— EXERCISE DETAILS —
Each line of the listing below, from the very first to the one that contains "destruct c; try done; cbn [answered].", is to be retyped exactly as it stands.

— DATA SUPPLIED —
Lemma run_call_banned p w ch c : ¬ unbans_peer p c → peer_banned p (w_db w) → peer_banned p (w_db (run_call w ch c).2).
Proof.
  intros Hno Hw. apply run_call_frame; [|intros drawn Hc|done].
  { unfold peer_banned. by intros ? ? ->. }
  destruct c; try done; cbn [answered].
  - apply (write_frame (peer_banned p)); [|done]. intros db Hdb. by apply (EnrollNode_banned _ _ _ _ _ Hdb).
  - apply (write_frame (peer_banned p)); [|done]. intros db Hdb. revert Hdb Hw. apply ban_banned. by intros ->; destruct banned.
  - apply (write_frame (peer_banned p)); [|done]. intros db Hdb. revert Hdb Hw. by apply update_node_banned.
  - apply delete_nodes_banned; [|done]. intros n ->. done.
  - apply delete_nodes_banned; [|done]. intros n Hn. unfold silent. by rewrite Hn.
Qed.

Lemma run_call_identity k w ch c :
  ¬ unbans_identity k c → identity_banned k (w_db w) → identity_banned k (w_db (run_call w ch c).2).
Proof.
  intros Hno Hw. apply run_call_frame; [|intros drawn Hc|done].
  { unfold identity_banned. by intros ? ? _ ->. }
  destruct c; try done; cbn [answered]; (apply (write_frame (identity_banned k)); [|done]); intros db Hdb.
  - apply EnrollNode_frame in Hdb. by subst.
  - revert Hdb Hw. apply ban_identity. by intros ->; destruct banned.
  - apply update_node_frame in Hdb as (n & _ & ->). done.
Qed.
End store.

(** ** The monitor *)

(** Which enrollments a handler must not record: those of the banned peer, those
    of the banned identity. *)
Record level := { lv_peer : bool; lv_identity : bool }.

Definition lenient : level := {| lv_peer := false; lv_identity := false |}.
(** ** Three nodes in pages of one *)

Definition listed_node (key : string) (at_ : Z) : EnrolledNode :=
  {| en_PeerID := "12D3" +:+ key; en_PublicKey := key; en_Biscuit := "b"; en_Role := RoleNode; en_EnrollmentType := "BOOTSTRAP";
     en_ClaimsJSON := ""; en_OwnerID := ""; en_Labels := ∅; en_EnrolledAt := (at_ * second)%Z; en_ExpiresAt := zero_time;
     en_Banned := false; en_AutonomousRecovery := false; en_Ephemeral := false |}.

Definition listed_db : Database := set_nodes scenario_db
  {["12D3a" := listed_node "a" 1; "12D3b" := listed_node "b" 2; "12D3c" := listed_node "c" 2]}.

Definition one_per_page : NodesQuery :=
  {| nq_page_size := "1"; nq_page_token := ""; nq_state := ["admitted"]; nq_owner_id := None; nq_role := "" |}.

Definition root_user : User :=
  {| u_ID := rootAdminID; u_Issuer := ""; u_Email := "admin@agentmesh.local"; u_Role := "admin"; u_CreatedAt := (100 * second)%Z |}.

Definition scenario_follow : nat → World → string → NodesQuery → option (list EnrolledNode) :=
  @follow ascii_case padded_digest subject_tokens no_policy_codec (scenario_server false).

Lemma pages_complete_witness :
  (fmap (M:=list) en_PeerID <$> scenario_follow 4 (scenario_world listed_db) "Bearer root" (with_token one_per_page "") =
     Some ["12D3c"; "12D3b"; "12D3a"]) ∧
  ∃ where_ rows, nodeFilterWhere (w_clock (scenario_world listed_db))
      (query_filter (scenario_world listed_db) one_per_page [NodeAdmitted] None) = Ok where_ ∧
    scenario_follow (S (length rows)) (scenario_world listed_db) "Bearer root" (with_token one_per_page "") =
      Some ((λ n, enrolledNodeView n true) <$> rows).
Proof.
  split; [by vm_compute|]. unfold scenario_follow.
  destruct (pages_complete (UC := ascii_case) (SH := padded_digest) (OL := subject_tokens) (PO := no_policy_codec)
    (scenario_server false) (scenario_world listed_db) "Bearer root" root_user one_per_page 1 [NodeAdmitted] None)
    as (where_ & rows & Hw & Hf & _); [vm_compute; reflexivity..| | |exists where_, rows; split; [exact Hw|exact Hf]].
  - intros q n. simpl. rewrite !lookup_insert_Some, lookup_singleton_Some. by intros [[<- <-]|[_ [[<- <-]|[_ [<- <-]]]]].
  - intros q n. simpl. rewrite !lookup_insert_Some, lookup_singleton_Some.
    by intros [[<- <-]|[_ [[<- <-]|[_ [<- <-]]]]]; split; [done|by vm_compute|done|by vm_compute|done|by vm_compute].
Defined.

(** An owner that is given but empty selects no node: a node without an owner
    has none to compare. *)
Lemma empty_owner_lists_nothing now f db nodes :
  nf_OwnerID f = Some "" → ListNodes now f db = Ok nodes → nodes = [].
Proof.
  intros Ho. unfold ListNodes, nodeFilterWhere. rewrite Ho.
  destruct (collect _ (nf_States f)) as [arms|e]; [|done]. cbn [mbind result_bind]. intros [= <-].
  rewrite (filter_false _ (map_to_list (db_nodes db)).*2).
  - assert (merge_sort listed_before [] = []) as -> by done. rewrite take_nil. by destruct (nf_Limit f =? 0).
  - intros n _. unfold owner_is. destruct (decide (en_OwnerID n = "")) as [->|Hn].
    + rewrite andb_false_r. done.
    + rewrite (bool_decide_eq_false_2 (en_OwnerID n = "")) by done. by rewrite !andb_false_r.
Qed.
Definition set_ControlPlaneUrl url (c : MemberCredential) : MemberCredential :=
  {| mc_ControlPlaneUrl := url; mc_Biscuit := mc_Biscuit c; mc_ExpireTime := mc_ExpireTime c; mc_TrustedKeys := mc_TrustedKeys c;
     mc_IssuedUnderKeys := mc_IssuedUnderKeys c; mc_RouterAddresses := mc_RouterAddresses c; mc_OidcSession := mc_OidcSession c |}.
Definition set_Biscuit biscuit (c : MemberCredential) : MemberCredential :=
  {| mc_ControlPlaneUrl := mc_ControlPlaneUrl c; mc_Biscuit := biscuit; mc_ExpireTime := mc_ExpireTime c; mc_TrustedKeys := mc_TrustedKeys c;
     mc_IssuedUnderKeys := mc_IssuedUnderKeys c; mc_RouterAddresses := mc_RouterAddresses c; mc_OidcSession := mc_OidcSession c |}.
Definition set_ExpireTime t (c : MemberCredential) : MemberCredential :=
  {| mc_ControlPlaneUrl := mc_ControlPlaneUrl c; mc_Biscuit := mc_Biscuit c; mc_ExpireTime := t; mc_TrustedKeys := mc_TrustedKeys c;
     mc_IssuedUnderKeys := mc_IssuedUnderKeys c; mc_RouterAddresses := mc_RouterAddresses c; mc_OidcSession := mc_OidcSession c |}.
Definition set_TrustedKeys keys (c : MemberCredential) : MemberCredential :=
  {| mc_ControlPlaneUrl := mc_ControlPlaneUrl c; mc_Biscuit := mc_Biscuit c; mc_ExpireTime := mc_ExpireTime c; mc_TrustedKeys := keys;
     mc_IssuedUnderKeys := mc_IssuedUnderKeys c; mc_RouterAddresses := mc_RouterAddresses c; mc_OidcSession := mc_OidcSession c |}.
Definition set_IssuedUnderKeys keys (c : MemberCredential) : MemberCredential :=
  {| mc_ControlPlaneUrl := mc_ControlPlaneUrl c; mc_Biscuit := mc_Biscuit c; mc_ExpireTime := mc_ExpireTime c; mc_TrustedKeys := mc_TrustedKeys c;
     mc_IssuedUnderKeys := keys; mc_RouterAddresses := mc_RouterAddresses c; mc_OidcSession := mc_OidcSession c |}.
Definition set_RouterAddresses addrs (c : MemberCredential) : MemberCredential :=
  {| mc_ControlPlaneUrl := mc_ControlPlaneUrl c; mc_Biscuit := mc_Biscuit c; mc_ExpireTime := mc_ExpireTime c; mc_TrustedKeys := mc_TrustedKeys c;
     mc_IssuedUnderKeys := mc_IssuedUnderKeys c; mc_RouterAddresses := addrs; mc_OidcSession := mc_OidcSession c |}.
Definition set_OidcSession s (c : MemberCredential) : MemberCredential :=
  {| mc_ControlPlaneUrl := mc_ControlPlaneUrl c; mc_Biscuit := mc_Biscuit c; mc_ExpireTime := mc_ExpireTime c; mc_TrustedKeys := mc_TrustedKeys c;
     mc_IssuedUnderKeys := mc_IssuedUnderKeys c; mc_RouterAddresses := mc_RouterAddresses c; mc_OidcSession := s |}.

(** [proto.Marshal] and [proto.Unmarshal] of a credential: what is written is
    read back. *)
Class CredentialCodec := {
  cred_Marshal : MemberCredential → result string;
  cred_Unmarshal : string → result MemberCredential;
  cred_roundtrip c data : cred_Marshal c = Ok data → cred_Unmarshal data = Ok c;
  cred_Marshal_empty c : cred_Marshal c = Ok "" → c = empty_credential;
}.

(** The JSON entries of a database from before the credential was one message. *)
Class LegacyJSON := {
  json_addresses : string → result (list string);
  json_trusted_keys : string → result (list TrustedKey);
  json_key_set : string → result (list PublicKey);
}.

(** ** Conversions *)

Definition trustedKeysToProto (keys : list TrustedKey) : list TrustedSigningKey :=
  (λ k, {| sk_PublicKey := tk_Key k;
           sk_ReceiveTime := if bool_decide (tk_ReceivedAt k = zero_time) then None else Some (timestamp_New (tk_ReceivedAt k)) |}) <$> keys.

Definition trustedKeysFromProto (now : time) (keys : list TrustedSigningKey) : list TrustedKey :=
  (λ k, {| tk_Key := sk_PublicKey k; tk_ReceivedAt := match sk_ReceiveTime k with Some t => AsTime t | None => now end |}) <$> keys.

Definition trustedKeyBytes (keys : list TrustedSigningKey) : list PublicKey := sk_PublicKey <$> keys.
(* ===== verification/NodeRouters.v ===== *)
(** * The routers a node keeps

    A node reads the mesh's routers from the control plane, chooses a few by
    their labels and load, and keeps a session with each: a router that drops
    is redialled, one that sends the node away or stays away is shunned and
    replaced ([src/internal/node/routers.go], and the redial and handshake
    functions of [src/internal/node/node.go]).  The network is what the
    operations are given: resolved addresses, the outcomes of dials and
    handshakes, the noise on the load.  Loads are IEEE 754 doubles. *)

From Stdlib Require Import SpecFloat.
From S2P Require Import Prelude GoStrings Regex Names Biscuit NaiveEngine Facts DatalogText Grants Labels HTTPGrants PolicyRules Egress Base64 Tar Token Identity Middleware Directory Keyring Router.

(** ** Doubles *)

Definition float64 : Type := spec_float.
Definition float_of_int (z : Z) : float64 := binary_normalize 53 1024 z 0 false.
Definition float_div (a b : float64) : float64 := SFdiv 53 1024 a b.
Definition float_add (a b : float64) : float64 := SFadd 53 1024 a b.
Definition float_mul (a b : float64) : float64 := SFmul 53 1024 a b.
Definition float_ltb (a b : float64) : bool := SFltb a b.

(** The constants 0.5 and 0.05. *)
Definition float_half : float64 := float_div (float_of_int 1) (float_of_int 2).
Definition float_twentieth : float64 := float_div (float_of_int 1) (float_of_int 20).

Section candidates.
Context `{PC : PeerCodec, MA : Multiaddr, PB : PeerBytes}.
Lemma session_next_ok st l st' : sessions_ok st → careful st l → session_next st l = Some st' → sessions_ok st'.
Proof.
  intros [Hc Hl] Hcare. setoid_rewrite covered_iff in Hc. unfold sessions_ok. setoid_rewrite covered_iff.
  destruct l as [p|p|p|p|p|p|p|now p d|p|p|p|p|p|p|o now p g|o noise now k]; cbn [careful session_next] in Hcare |- *.
  - pointwise p.
  - case_bool_decide; [|done]. pointwise p.
  - case_bool_decide; [|done]. cbn [with_connections ss_connected]. case_bool_decide; [pointwise p|].
    unfold disconnect_handler, isAttached. cbn [with_connections ss_routers].
    destruct (bool_decide_reflect (p ∈ nr_authenticated (ss_routers st))), (bool_decide_reflect (p ∈ nr_attached (ss_routers st))); cbn [andb]; pointwise p.
  - case_bool_decide; [|done]. case_bool_decide; pointwise p.
  - destruct (redial_running st p && _) eqn:E; [|done]. apply andb_true_iff in E as [[? ?]%running_iff [? ?]%up_iff]. pointwise p.
  - destruct (redial_running st p && _) eqn:E; [|done]. apply andb_true_iff in E as [[? ?]%running_iff Ha%negb_true_iff%bool_decide_eq_false]. pointwise p.
  - destruct (redial_running st p) eqn:E; [|done]. apply running_iff in E as [? ?]. pointwise p.
  - case_bool_decide; [|done]. pointwise p.
  - destruct (redial_running st p) eqn:E; [|done]. apply running_iff in E as [? ?]. pointwise p.
  - case_bool_decide; [|done]. pointwise p.
  - case_bool_decide; [|done]. pointwise p.
  - destruct (session_up st p); [|done]. pointwise p.
  - case_bool_decide; [|done]. rewrite covered_iff in Hcare. pointwise p.
  - pointwise p.
  - set (s' := (HandleGoAway o now (ss_routers st) p g).2). destruct (HandleGoAway_sets o now (ss_routers st) p g s' eq_refl) as [Hr [Hs|[Ha Hs]]].
    + rewrite Hs. by intros [= <-].
    + intros [= <-]. cbn [with_routers ss_routers]. clearbody s'. revert Hr Ha Hs. split; intros r; cbn; rewrite ?Hr, ?Ha, ?Hs;
        specialize (Hc r); specialize (Hl r); rewrite ?elem_of_difference, ?elem_of_singleton; destruct (decide (r = p)) as [->|]; tauto.
  - pointwise "".
Qed.

(** C23: A router that the node keeps is never forgotten: along every interleaving of
    connections, drops, handshakes, redials, go-aways and top-ups that has none
    of the steps where the code gives a kept router up, the node has a session
    with each router it keeps, or its drop is being handled, or a redial of it
    runs. *)
Theorem redial_not_lost st ls st' p :
  no_routers st → careful_run st ls → session_run st ls = Some st' →
  p ∈ nr_attached (ss_routers st') → covered st' p.
Proof.
  intros [Ha Hl] Hcare Hrun. assert (Hok : sessions_ok st) by (split; rewrite ?Ha, ?Hl; set_solver).
  clear Ha Hl. revert st Hok Hcare Hrun. induction ls as [|l ls IH]; intros st Hok; simpl; [intros _ [= <-]; by apply Hok|].
  intros [Hc Hcare]. destruct (session_next st l) as [st1|] eqn:E; [|done]. simpl. by eapply IH; [eapply session_next_ok|].
Qed.

(** ** Where the code gives a router up *)

(** A router that the node keeps is not chosen. *)
Lemma picked_unattached o noise now s k p : p ∈ nr_attached s → p ∉ (pickRouters o noise now s k).1.*1.
Proof.
  intros Ha (a & -> & Hin)%list_elem_of_fmap. unfold pickRouters in Hin. cbn [fst] in Hin.
  destruct (selectRouters_spec noise (nr_catalog s) k (ro_RouterSelector o) (ro_RouterPrefer o)
    (nr_attached s ∪ dom (filter (λ '(_, until), (now < until)%Z) (nr_shunned s)))) as (chosen & left & Heq & Hperm & _).
  rewrite Heq in Hin. apply list_elem_of_fmap in Hin as (c & -> & Hc). cbn [fst] in Ha.
  assert (c ∈ chosen ++ left) as Hm by (apply elem_of_app; by left). rewrite Hperm in Hm.
  apply list_elem_of_filter in Hm as [[_ Hn] _]. set_solver.
Qed.

(** The node keeps [p] and nobody looks after it. *)
Definition given_up (st : Sessions) (p : string) : Prop :=
  p ∈ nr_attached (ss_routers st) ∧ (p ∉ nr_authenticated (ss_routers st)) ∧ (p ∉ ss_dropped st) ∧ (p ∉ ss_dialed st) ∧
  redial_running st p = false.

(** The step gives [p] a session, or lets it go. *)
Definition rescues (l : session_step) (p : string) : Prop :=
  match l with SessionRecorded q | GoAway _ _ q _ => q = p | _ => False end.

Lemma given_up_iff st p : given_up st p ↔
  p ∈ nr_attached (ss_routers st) ∧ (p ∉ nr_authenticated (ss_routers st)) ∧ (p ∉ ss_dropped st) ∧ (p ∉ ss_dialed st) ∧
  (p ∈ nr_redialing (ss_routers st) → p ∈ ss_leaving st).
Proof.
  unfold given_up. assert (redial_running st p = false ↔ (p ∈ nr_redialing (ss_routers st) → p ∈ ss_leaving st)) as ->; [|done].
  rewrite <-not_true_iff_false, running_iff. destruct (decide (p ∈ ss_leaving st)); tauto.
Qed.

Lemma given_up_uncovered st p : given_up st p → ¬ covered st p.
Proof. rewrite given_up_iff, covered_iff. tauto. Qed.

#[local] Ltac elsewhere q p :=
  intros [= <-]; cbn [ss_routers ss_connected ss_closed ss_dropped ss_leaving ss_dialed nr_attached nr_authenticated nr_redialing
    with_routers with_connections with_dropped with_leaving with_dialed set_sessions set_redialing set_attached set_shunned
    shun attach detach refreshRelays] in *;
  rewrite ?elem_of_union, ?elem_of_difference, ?elem_of_singleton;
  destruct (decide (p = q)) as [->|]; tauto.

Lemma given_up_step st l st' p : given_up st p → ¬ rescues l p → session_next st l = Some st' → given_up st' p.
Proof.
  rewrite !given_up_iff. intros (Ha & Hs & Hd & Hdl & Hr) Hresc.
  destruct l as [q|q|q|q|q|q|q|now q d|q|q|q|q|q|q|o now q g|o noise now k]; cbn [rescues session_next] in Hresc |- *.
  - elsewhere q p.
  - case_bool_decide; [|done]. elsewhere q p.
  - case_bool_decide; [|done]. cbn [with_connections ss_connected]. case_bool_decide; [elsewhere q p|].
    unfold disconnect_handler, isAttached. cbn [with_connections ss_routers].
    destruct (bool_decide_reflect (q ∈ nr_authenticated (ss_routers st))), (bool_decide_reflect (q ∈ nr_attached (ss_routers st))); cbn [andb]; elsewhere q p.
  - case_bool_decide; [|done]. case_bool_decide; elsewhere q p.
  - destruct (redial_running st q && _) eqn:E; [|done]. elsewhere q p.
  - destruct (redial_running st q && _) eqn:E; [|done]. elsewhere q p.
  - destruct (redial_running st q) eqn:E; [|done]. apply running_iff in E as [? ?]. elsewhere q p.
  - case_bool_decide; [|done]. elsewhere q p.
  - destruct (redial_running st q) eqn:E; [|done]. elsewhere q p.
  - case_bool_decide; [|done]. elsewhere q p.
  - case_bool_decide; [|done]. elsewhere q p.
  - destruct (session_up st q) eqn:E; [|done]. apply up_iff in E as [? ?]. elsewhere q p.
  - case_bool_decide; [|done]. elsewhere q p.
  - elsewhere q p.
  - set (s' := (HandleGoAway o now (ss_routers st) q g).2). destruct (HandleGoAway_sets o now (ss_routers st) q g s' eq_refl) as [Hrd [Hs'|[Ha' Hs']]].
    + rewrite Hs'. by intros [= <-].
    + intros [= <-]. cbn [with_routers ss_routers ss_dropped ss_dialed ss_leaving]. rewrite Hrd, Ha', Hs'. set_solver.
  - elsewhere "" p.
Qed.

(** A router that the node keeps and nobody looks after stays so, whatever else
    happens, until a session with it comes about some other way or it sends the
    node away: no redial of it starts, and topping up never picks it. *)
Theorem given_up_stays st ls st' p o noise now k :
  given_up st p → Forall (λ l, ¬ rescues l p) ls → session_run st ls = Some st' →
  given_up st' p ∧ ¬ covered st' p ∧ p ∉ (pickRouters o noise now (ss_routers st') k).1.*1.
Proof.
  intros Hg Hls Hrun. assert (given_up st' p) as Hg'.
  { revert st Hg Hrun. induction Hls as [|l ls Hl Hls IH]; intros st Hg; simpl; [by intros [= <-]|].
    destruct (session_next st l) as [st1|] eqn:E; [|done]. simpl. apply IH. by eapply given_up_step. }
  split_and!; [done|by apply given_up_uncovered|]. apply picked_unattached, Hg'.
Qed.
End redial.

(** ** The connection monitor *)

Section monitor.
Context {St : Type} `{RA : routerAttacher St}.

(** The checks of the monitor from [s], with the failures in a row so far. *)
Fixpoint monitor_run (maxFailures : nat) (env : list (St → St)) (failures : nat) (s : St) : option (nat * St) :=
  match env with
  | [] => Some (failures, s)
  | f :: env => '(failures, s) ← monitor_tick maxFailures failures (f s); monitor_run maxFailures env failures s
  end.

(** A check fails: no router is held, topping up holds none, and neither does
    topping up from what the control plane lists. *)
Definition check_fails (s : St) : Prop := (checkRouterConnection s).1 = (false, false).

— TASK RESPONSE —
Lemma run_call_banned p w ch c : ¬ unbans_peer p c → peer_banned p (w_db w) → peer_banned p (w_db (run_call w ch c).2).
Proof.
  intros Hno Hw. apply run_call_frame; [|intros drawn Hc|done].
  { unfold peer_banned. by intros ? ? ->. }
  destruct c; try done; cbn [answered].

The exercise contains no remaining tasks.